Segment Start: INFORMATION GIVEN
(* ===== verification/Jwt.v ===== *)
(** * Tokens: [modules/auth/jwtManager.go]

    The token library ([golang-jwt]) is not part of the program: it is the
    class [JWTLib], with its documented behaviour in [JWTLaws].  The instance
    [plain_jwt] at the end is a library without cryptography that satisfies the
    laws; it serves to run the manager. *)

From S2P Require Import Prelude Utf8 Json JsonText Files Config.
Local Open Scope Z_scope.

(** ** Claims and the library interface *)

(** The claims of the library's own; times are Unix seconds, and 0 is a claim
    that is absent. *)
Record StandardClaims := mkStandard {
  Audience : string;
  ExpiresAt : Z;
  Id : string;
  IssuedAt : Z;
  Issuer : string;
  NotBefore : Z;
  Subject : string;
}.

Record UserClaims := mkClaims {
  standard : StandardClaims;
  ID : string;
  CRole : string;
  Mtdt : gomap goval;
}.

(** Signing methods, as the type switch of [Verify] tells them apart. *)
Inductive method := HMAC (bits : Z) | RSA (bits : Z) | ECDSA (bits : Z) | MethodNone.
#[export] Instance method_eq_dec : EqDecision method.
Proof. solve_decision. Defined.
Definition SigningMethodHS256 : method := HMAC 256.

(** Claims after a trip through the JSON payload of a token. *)
Definition carried_standard (s : StandardClaims) : StandardClaims :=
  mkStandard (to_valid_utf8 (Audience s)) (ExpiresAt s) (to_valid_utf8 (Id s)) (IssuedAt s)
    (to_valid_utf8 (Issuer s)) (NotBefore s) (to_valid_utf8 (Subject s)).

Definition carried (c : UserClaims) : UserClaims :=
  mkClaims (carried_standard (standard c)) (to_valid_utf8 (ID c)) (to_valid_utf8 (CRole c)) (reloaded <$> Mtdt c).

(** [StandardClaims.Valid]: the token has not expired, was not issued later and
    may be used already, each where the claim is there. *)
Definition live (c : UserClaims) (now : Z) : Prop :=
  (ExpiresAt (standard c) = 0 ∨ now ≤ ExpiresAt (standard c)) ∧
  (IssuedAt (standard c) = 0 ∨ IssuedAt (standard c) ≤ now) ∧
  (NotBefore (standard c) = 0 ∨ NotBefore (standard c) ≤ now).
#[export] Instance live_dec c now : Decision (live c now).
Proof. unfold live. apply _. Defined.

Class JWTLib := {
  (** [NewWithClaims(m, claims).SignedString(key)] *)
  SignedString : method → string → UserClaims → res string;
  (** [ParseWithClaims(token, &UserClaims{}, keyfunc)] at a time in seconds *)
  ParseWithClaims : string → (method → error + string) → Z → error + UserClaims;
  (** the token carries the claims under a valid signature *)
  issued : method → string → UserClaims → string → Prop;
}.

Class JWTLaws `{JWTLib} := {
  signed_issued m k c t : SignedString m k c = Ok t → issued m k (carried c) t;
  parse_sound t kf now c :
    ParseWithClaims t kf now = inr c → ∃ m k, kf m = inr k ∧ issued m k c t ∧ live c now;
  parse_complete m k c t kf now :
    issued m k c t → kf m = inr k → live c now → ParseWithClaims t kf now = inr c;
  issued_unique m k c t m' k' c' : issued m k c t → issued m' k' c' t → m' = m ∧ c' = c;
}.

(** ** The manager *)

(** The [User] interface. *)
Record User := mkUser { user_id : string; user_role : string; user_mtdt : gomap goval }.

Record jwtManager := mkJwtManager { secretKey : string }.

Definition NewJWTManager (c : JsonConfig) : res jwtManager :=
  let (jwtSecret, ok) := Get "JWTSecret" "" c in
  if ok : bool then Ok (mkJwtManager jwtSecret) else Err "JWT Secret not provided".

Section manager.
Context `{JWTLib}.

(** [time.Now().Add(timeout).Unix()], in nanoseconds since the epoch. *)
Definition unix (now : Z) : Z := now `div` 1000000000.

(** Standard claims that only say when the token expires. *)
Definition expiring (e : Z) : StandardClaims := mkStandard "" e "" 0 "" 0 "".

Definition claims_of (user : User) (timeout now : Z) : UserClaims :=
  mkClaims (expiring (unix (now + timeout))) (user_id user) (user_role user) (user_mtdt user).

Definition Generate (manager : jwtManager) (user : User) (timeout now : Z) : res string :=
  SignedString SigningMethodHS256 (secretKey manager) (claims_of user timeout now).

(** The key function of [Verify]. *)
Definition keyfunc (manager : jwtManager) (m : method) : error + string :=
  match m with
  | HMAC _ => inr (secretKey manager)
  | _ => inl "unexpected token signing method"
  end.

(** The claims come back as the [*UserClaims] passed in, so the type assertion
    that follows the parse holds. *)
Definition Verify (manager : jwtManager) (accessToken : string) (now : Z) : error + UserClaims :=
  match ParseWithClaims accessToken (keyfunc manager) (unix now) with
  | inl e => inl ("invalid token: " +:+ e)
  | inr claims => inr claims
  end.

End manager.

(** ** Lemmas *)

Section proofs.
Context `{JWTLaws}.

Lemma keyfunc_ok manager m k : keyfunc manager m = inr k → (∃ b, m = HMAC b) ∧ k = secretKey manager.
Proof. destruct m; try done. intros [= <-]. eauto. Qed.

Lemma Verify_Ok manager t now c :
  Verify manager t now = inr c ↔
  ∃ b, issued (HMAC b) (secretKey manager) c t ∧ live c (unix now).
Proof.
  unfold Verify. split.
  - destruct (ParseWithClaims _ _ _) as [|c'] eqn:Hp; [done|]. intros [= <-].
    apply parse_sound in Hp as (m & k & Hk & Hi & Hl).
    apply keyfunc_ok in Hk as [[b ->] ->]. eauto.
  - intros (b & Hi & Hl). by rewrite (parse_complete _ _ _ _ (keyfunc manager) _ Hi).
Qed.

End proofs.

(** ** Properties *)

(** [Verify] accepts a token only when it was signed with the manager's
    own secret by an HMAC method, and is still live; the claims it returns are
    the signed ones.  A token that names another method is refused. *)
Theorem verify_sound `{JWTLaws} manager t now c :
  Verify manager t now = inr c →
  (∃ b, issued (HMAC b) (secretKey manager) c t) ∧ live c (unix now) ∧
  ∀ m k c', issued m k c' t → (∃ b, m = HMAC b) ∧ c' = c.
Proof.
  intros (b & Hi & Hl)%Verify_Ok. split_and!; [by exists b|done|].
  intros m k c' Hi'. destruct (issued_unique _ _ _ _ _ _ _ Hi Hi') as [-> ->]. eauto.
Qed.

(** C26: a generated token verifies, with the user's own claims, exactly until
    its expiry second: up to it [Verify] returns them, after it it fails. *)
Theorem generate_verify `{JWTLaws} manager user timeout now t now' :
  Generate manager user timeout now = Ok t → unix (now + timeout) ≠ 0 →
  let c := carried (claims_of user timeout now) in
  (unix now' ≤ unix (now + timeout) → Verify manager t now' = inr c) ∧
  (unix (now + timeout) < unix now' → ∀ c', Verify manager t now' ≠ inr c').
Proof.
  intros Hg Hne c. unfold Generate in Hg. apply signed_issued in Hg. split.
  - intros Hle. apply Verify_Ok. exists 256. split; [exact Hg|].
    split_and!; [by right|by left..].
  - intros Hlt c' (b & Hi & Hl)%Verify_Ok.
    destruct (issued_unique _ _ _ _ _ _ _ Hg Hi) as [_ ->].
    destruct Hl as [[Hz|Hl] _]; simpl in *; [congruence|lia].
Qed.

(** ** A library without cryptography *)

Definition method_tag (m : method) : string * Z :=
  match m with
  | HMAC b => ("HS", b) | RSA b => ("RS", b) | ECDSA b => ("ES", b) | MethodNone => ("none", 0)
  end.

Definition plain_token (m : method) (k : string) (c : UserClaims) : json :=
  JObj [("alg", JStr (method_tag m).1); ("bits", JNum (method_tag m).2); ("key", JStr k);
        ("aud", JStr (Audience (standard c))); ("exp", JNum (ExpiresAt (standard c))); ("jti", JStr (Id (standard c)));
        ("iat", JNum (IssuedAt (standard c))); ("iss", JStr (Issuer (standard c)));
        ("nbf", JNum (NotBefore (standard c))); ("sub", JStr (Subject (standard c)));
        ("id", JStr (ID c)); ("role", JStr (CRole c))].

Definition method_of (s : string) (b : Z) : option method :=
  if decide (s = "HS") then Some (HMAC b)
  else if decide (s = "RS") then Some (RSA b)
  else if decide (s = "ES") then Some (ECDSA b)
  else if decide (s = "none" ∧ b = 0) then Some MethodNone
  else None.

Definition plain_read (t : string) : option (method * string * UserClaims) :=
  match parse_text t with
  | Some (JObj [(_, JStr a); (_, JNum b); (_, JStr k); (_, JStr aud); (_, JNum e); (_, JStr jti); (_, JNum iat);
                (_, JStr iss); (_, JNum nbf); (_, JStr sub); (_, JStr i); (_, JStr r)]) =>
    m ← method_of a b; Some (m, k, mkClaims (mkStandard aud e jti iat iss nbf sub) i r None)
  | _ => None
  end.

#[export] Instance plain_jwt : JWTLib := {|
  SignedString m k c :=
    match Mtdt c with
    | Some _ => Err "metadata not supported"
    | None => if decide (valid_utf8 k) then Ok (text_of compact (plain_token m k (carried c)))
              else Err "key not supported"
    end;
  ParseWithClaims t kf now :=
    match plain_read t with
    | None => inl "token is malformed"
    | Some (m, k, c) =>
      match kf m with
      | inl e => inl e
      | inr key =>
        if decide (key = k) then if decide (live c now) then inr c else inl "token is not valid now"
        else inl "signature is invalid"
      end
    end;
  issued m k c t := plain_read t = Some (m, k, c);
|}.

Lemma method_of_tag m : method_of (method_tag m).1 (method_tag m).2 = Some m.
Proof. by destruct m. Qed.

Lemma plain_read_token m k c :
  valid_utf8 k →
  plain_read (text_of compact (plain_token m k (carried c))) =
    Some (m, k, mkClaims (carried_standard (standard c)) (to_valid_utf8 (ID c)) (to_valid_utf8 (CRole c)) None).
Proof.
  intros Hk. unfold plain_read. rewrite parse_text_of; [|apply compact_ws|].
  - unfold plain_token. cbv iota beta. rewrite method_of_tag. done.
  - unfold plain_token.
    constructor. repeat (constructor; [split; [reflexivity|]|]); [..|constructor];
      constructor; try done; try apply to_valid_utf8_valid. by destruct m.
Qed.

#[export] Instance plain_jwt_laws : JWTLaws.
Proof.
  split.
  - intros m k c t. simpl. destruct (Mtdt c) eqn:Hm; [done|]. case_decide as Hk; [|done].
    intros [= <-]. rewrite plain_read_token by done. unfold carried. by rewrite Hm.
  - intros t kf now c. simpl. destruct (plain_read t) as [[[m k] c']|] eqn:Hr; [|done].
    destruct (kf m) as [|key] eqn:Hkf; simpl; [done|].
    repeat case_decide; try done. intros [= <-]. subst. eauto.
  - intros m k c t kf now. simpl. intros -> Hk Hl. rewrite Hk. simpl.
    by rewrite !decide_True.
  - intros m k c t m' k' c'. simpl. intros -> [= <- _ <-]. done.
Qed.

Definition sample_manager : jwtManager := mkJwtManager "dummySecret".
Definition sample_user : User := mkUser "dummyID" "admin" None.
Definition second : Z := 1000000000.
Definition sample_token : string :=
  match Generate sample_manager sample_user (5 * second) (100 * second) with
  | Ok t => t
  | _ => ""
  end.

Lemma generate_verify_witness :
  Verify sample_manager sample_token (105 * second) = inr (mkClaims (expiring 105) "dummyID" "admin" None) ∧
  ∀ c, Verify sample_manager sample_token (106 * second) ≠ inr c.
Proof.
  split.
  - apply (generate_verify sample_manager sample_user (5 * second) (100 * second)
      sample_token (105 * second)); by vm_compute.
  - apply (generate_verify sample_manager sample_user (5 * second) (100 * second)
      sample_token (106 * second)); by vm_compute.
Defined.

Lemma verify_sound_witness :
  live (mkClaims (expiring 105) "dummyID" "admin" None) (unix (105 * second)).
Proof.
  apply (verify_sound sample_manager sample_token (105 * second)). by vm_compute.
Defined.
Segment End: INFORMATION GIVEN
INSTRUCTIONS FOR THE TASK
When you reach the line holding "match ParseWithClaims accessToken" in the records above, begin reproducing exactly, stop after the line holding "Lemma keyfunc_ok manager", and output nothing else.

ANSWER SPACE
  match ParseWithClaims accessToken (keyfunc manager) (unix now) with
  | inl e => inl ("invalid token: " +:+ e)
  | inr claims => inr claims
  end.

End manager.

(** ** Lemmas *)

Section proofs.
Context `{JWTLaws}.

Lemma keyfunc_ok manager m k : keyfunc manager m = inr k → (∃ b, m = HMAC b) ∧ k = secretKey manager.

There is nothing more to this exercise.